Reply with only a number, the count of lines in the listing that include the word "variables".

Input
-- -- --
(* ===== verification/FlowEngine.v ===== *)
(** * The synchronous flow engine ([tm/flow/core.py])

    The tracer, the policies of a step, and [Engine.run], which walks the
    graph of a flow from its entry.  Dates and durations of the tracer are not
    modelled.  The walk has no bound of its own: [run] takes fuel, and returns
    [None] when it runs out. *)

From S2P Require Import Prelude PyVal PyConv FlowGraph.
From stdpp Require Import base gmap strings list.
From Stdlib Require Import ZArith Lia Ascii.

(** ** The tracer *)

(** [StepResult]; the error is the exception whose text the code keeps. *)
Record StepResult : Type := mkResult {
  sr_ok : bool;
  sr_output : option json;
  sr_error : option op_exn
}.

(** What [on_step] is given as inputs.  The dictionary of a task holds the
    inputs, the configuration and the variables of the context themselves, not
    copies: [CallIn] keeps the first two, the variables are read when the
    record is. *)
Inductive step_in : Type :=
| CallIn (inputs cfg : table)
| KeyFrom (key_from : json)
| NoInputs.
(** The value of a name. *)
Definition name_value (state : table) (token : string) : bool :=
  let lower := str_lower token in
  if String.eqb lower "true" then true
  else if String.eqb lower "false" then false
  else
    match jget token state, strip_suffix ".unvalidated" token with
    | JNull, Some prefix => negb (truthy (jget (prefix +:+ ".validated") state))
    | v, _ => truthy v
    end.

(** Where the parser stands: at the start of an expression, a term or a
    factor, or in one of their loops with the value so far. *)
Inductive position : Type :=
| InExpression
| InOrLoop (value : bool)
| InTerm
| InAndLoop (value : bool)
| InFactor.

(** The closing parenthesis of a factor. *)
Definition closing (r : bool * list string) : fueled (bool * list string) :=
  match r.2 with
  | t :: ts => if String.eqb t ")" then Some (Ok (r.1, ts))
               else Some (Raise (ValueError "missing closing parenthesis"))
  | [] => Some (Raise (ValueError "missing closing parenthesis"))
  end.

(** One call of the parser, given its recursive calls.  [value or
    self._parse_term()] and [value and self._parse_factor()] leave the right
    operand unread when the left one decides. *)
Definition parse_step (parse : position → list string → fueled (bool * list string)) (state : table)
    (p : position) (ts : list string) : fueled (bool * list string) :=
  match p with
  | InExpression => let! r := parse InTerm ts in parse (InOrLoop r.1) r.2
  | InOrLoop value =>
      match ts with
      | t :: ts' =>
          if String.eqb t "OR" then
            if value then parse (InOrLoop true) ts'
            else let! r := parse InTerm ts' in parse (InOrLoop r.1) r.2
          else Some (Ok (value, ts))
      | [] => Some (Ok (value, ts))
      end
  | InTerm => let! r := parse InFactor ts in parse (InAndLoop r.1) r.2
  | InAndLoop value =>
      match ts with
      | t :: ts' =>
          if String.eqb t "AND" then
            if value then let! r := parse InFactor ts' in parse (InAndLoop r.1) r.2
            else parse (InAndLoop false) ts'
          else Some (Ok (value, ts))
      | [] => Some (Ok (value, ts))
      end
  | InFactor =>
      match ts with
      | [] => Some (Raise (ValueError "unexpected end of condition"))
      | t :: ts' =>
          if String.eqb t "NOT" then
            let! r := parse InFactor ts' in Some (Ok (negb r.1, r.2))
          else if String.eqb t "(" then let! r := parse InExpression ts' in closing r
          else Some (Ok (name_value state t, ts'))
      end
  end.

Fixpoint parse_at (fuel : nat) (state : table) (p : position) (ts : list string)
  : fueled (bool * list string) :=
  match fuel with
  | O => None
  | S fuel => parse_step (parse_at fuel state) state p ts
  end.

(** Enough for every token list. *)
Definition parse_fuel (ts : list string) : nat := 5 * length ts + 5.

Definition parse_expression (state : table) (ts : list string) : fueled (bool * list string) :=
  parse_at (parse_fuel ts) state InExpression ts.

(** [PolicySpec] shows that the fuel never runs out. *)
Definition _matches_condition (condition : string) (state : table) : bool :=
  let normalized := strip condition in
  if String.eqb normalized "" then false
  else
    match _tokenize_condition normalized with
    | Raise _ => false
    | Ok ts =>
        match parse_expression state ts with
        | Some (Ok (value, [])) => value
        | _ => false
        end
    end.

(** ** Violations *)

Record PolicyViolation : Type := mkViolation {
  pv_rule_id : string;
  pv_kind : string;
  pv_detail : string;
  pv_evidence : option table
}.

Definition violation_to_dict (v : PolicyViolation) : table :=
  [("rule_id", JStr (pv_rule_id v)); ("kind", JStr (pv_kind v)); ("detail", JStr (pv_detail v))] ++
  match pv_evidence v with Some e => [("evidence", JObj e)] | None => [] end.

(** [PolicyEvaluationResult]: its violations. *)
Definition succeeded (violations : list PolicyViolation) : bool :=
  match violations with [] => true | _ => false end.

Record PolicyEvaluator : Type := mkEvaluator {
  pe_state_schema : json;
  pe_invariants : list json;
  pe_guards : list json
}.

(** [tuple(spec.get(key) or [])]. *)
Definition spec_list (spec : table) (key : string) : res (list json) :=
  py_iter (jor (jget key spec) (JArr [])).

Definition evaluator (spec : table) : res PolicyEvaluator :=
  match spec_list spec "invariants", spec_list spec "guards" with
  | Ok invariants, Ok guards =>
      Ok (mkEvaluator (jor (default (JObj []) (alookup "state_schema" spec)) (JObj [])) invariants guards)
  | Raise e, _ => Raise e
  | _, Raise e => Raise e
  end.

Section evaluation.
Context {PT : PyText}.

Definition str (v : json) : string := py_str other_str v.

(** [item.get(...)] on an item that is not a mapping. *)
Definition items_of (v : json) : res table :=
  match v with
  | JObj m => Ok m
  | _ => Raise (AttributeError "object has no attribute 'get'")
  end.

Definition invariant_condition (m : table) : string := strip (str (jor (jget "condition" m) (JStr ""))).

Definition check_invariant (state : table) (invariant : json) : res (list PolicyViolation) :=
  match items_of invariant with
  | Raise e => Raise e
  | Ok m =>
      if negb (json_eqb (jget "type" m) (JStr "never")) then Ok []
      else
        let rule_id := str (jor (jget "id" m) (jor (jget "rule_id" m) (jor (jget "name" m) (JStr "unknown")))) in
        let condition := invariant_condition m in
        if String.eqb condition "" then Ok []
        else if _matches_condition condition state then
          Ok [mkViolation rule_id "invariant"
                (str (jor (jget "description" m) (JStr ("never " +:+ condition))))
                (Some [("state_key", JStr condition); ("value", jget condition state)])]
        else Ok []
  end.

Definition check_state (ev : PolicyEvaluator) (state : table) : res (list PolicyViolation) :=
  List.concat (A:=PolicyViolation) <$> mapM (check_invariant state) (pe_invariants ev).

Definition _guard_applies (required_for : json) (capability_id : string) : bool :=
  match required_for with
  | JStr s => String.eqb s capability_id
  | JArr l => existsb (fun entry => String.eqb (str entry) capability_id) l
  | _ => false
  end.

(** [guard.get("name") or guard.get("id") or "guard"]. *)
Definition guard_id (m : table) : string :=
  str (jor (jget "name" m) (jor (jget "id" m) (JStr "guard"))).

Definition check_guard (capability_id : string) (decisions : table) (guard : json)
  : res (list PolicyViolation) :=
  match items_of guard with
  | Raise e => Raise e
  | Ok m =>
      if negb (_guard_applies (jget "required_for" m) capability_id) then Ok []
      else
        let rule_id := guard_id m in
        if truthy (jget rule_id decisions) then Ok []
        else Ok [mkViolation rule_id "guard"
                   ("guard '" +:+ rule_id +:+ "' unsatisfied for " +:+ capability_id)
                   (Some [("guard", guard); ("capability_id", JStr capability_id)])]
  end.

Definition evaluate_guard (ev : PolicyEvaluator) (capability_id : string) (decisions : table)
  : res (list PolicyViolation) :=
  List.concat (A:=PolicyViolation) <$> mapM (check_guard capability_id decisions) (pe_guards ev).

(** The capability of a trace, else of its event. *)
Definition trace_capability (trace : table) (event : option table) : json :=
  let own := jget "capability_id" trace in
  match event with
  | Some ((_ :: _) as m) =>
      if truthy own then own
      else JStr (str (jor (jget "capability_id" m) (jor (jget "capability" m) (JStr ""))))
  | _ => own
  end.

(** A state that is not a mapping breaks the declared type and has no [get].
    A capability that is not a string only fails in the comparisons of the
    guards: it applies to none. *)
Definition check_trace (ev : PolicyEvaluator) (trace decisions : table) (event : option table)
  : res (list PolicyViolation) :=
  match jor (jget "state_snapshot" trace) (jor (jget "state" trace) (JObj [])) with
  | JObj state =>
      match check_state ev state with
      | Raise e => Raise e
      | Ok vs =>
          match trace_capability trace event with
          | JStr cap =>
              if String.eqb cap "" then Ok vs
              else match evaluate_guard ev cap decisions with Ok gs => Ok (vs ++ gs) | Raise e => Raise e end
          | cap =>
              if truthy cap
              then match mapM items_of (pe_guards ev) with Ok _ => Ok vs | Raise e => Raise e end
              else Ok vs
          end
      end
  | _ => Raise (AttributeError "object has no attribute 'get'")
  end.
End evaluation.

(** ** What a policy condition means

    Formulas, how they are written, and what the evaluator makes of them: the
    value of the formula when the decisive operand of every [&&] and [||] is
    its last one, and no match otherwise. *)

From S2P Require Import Prelude PyVal PyConv.
From stdpp Require Import base gmap strings list.
From Stdlib Require Import ZArith Lia Ascii.

(** ** The parser returns *)

Definition rank (p : position) : nat :=
  match p with InExpression => 3 | InTerm => 2 | _ => 1 end.

(** A factor, a term or an expression takes at least one token. *)
Definition shrinks (p : position) (ts ts' : list string) : Prop :=
  match p with
  | InOrLoop _ | InAndLoop _ => length ts' ≤ length ts
  | _ => length ts' < length ts
  end.

Lemma shrinks_le p ts ts' : shrinks p ts ts' → length ts' ≤ length ts.
Proof. destruct p; simpl; lia. Qed.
-- -- --
Response
2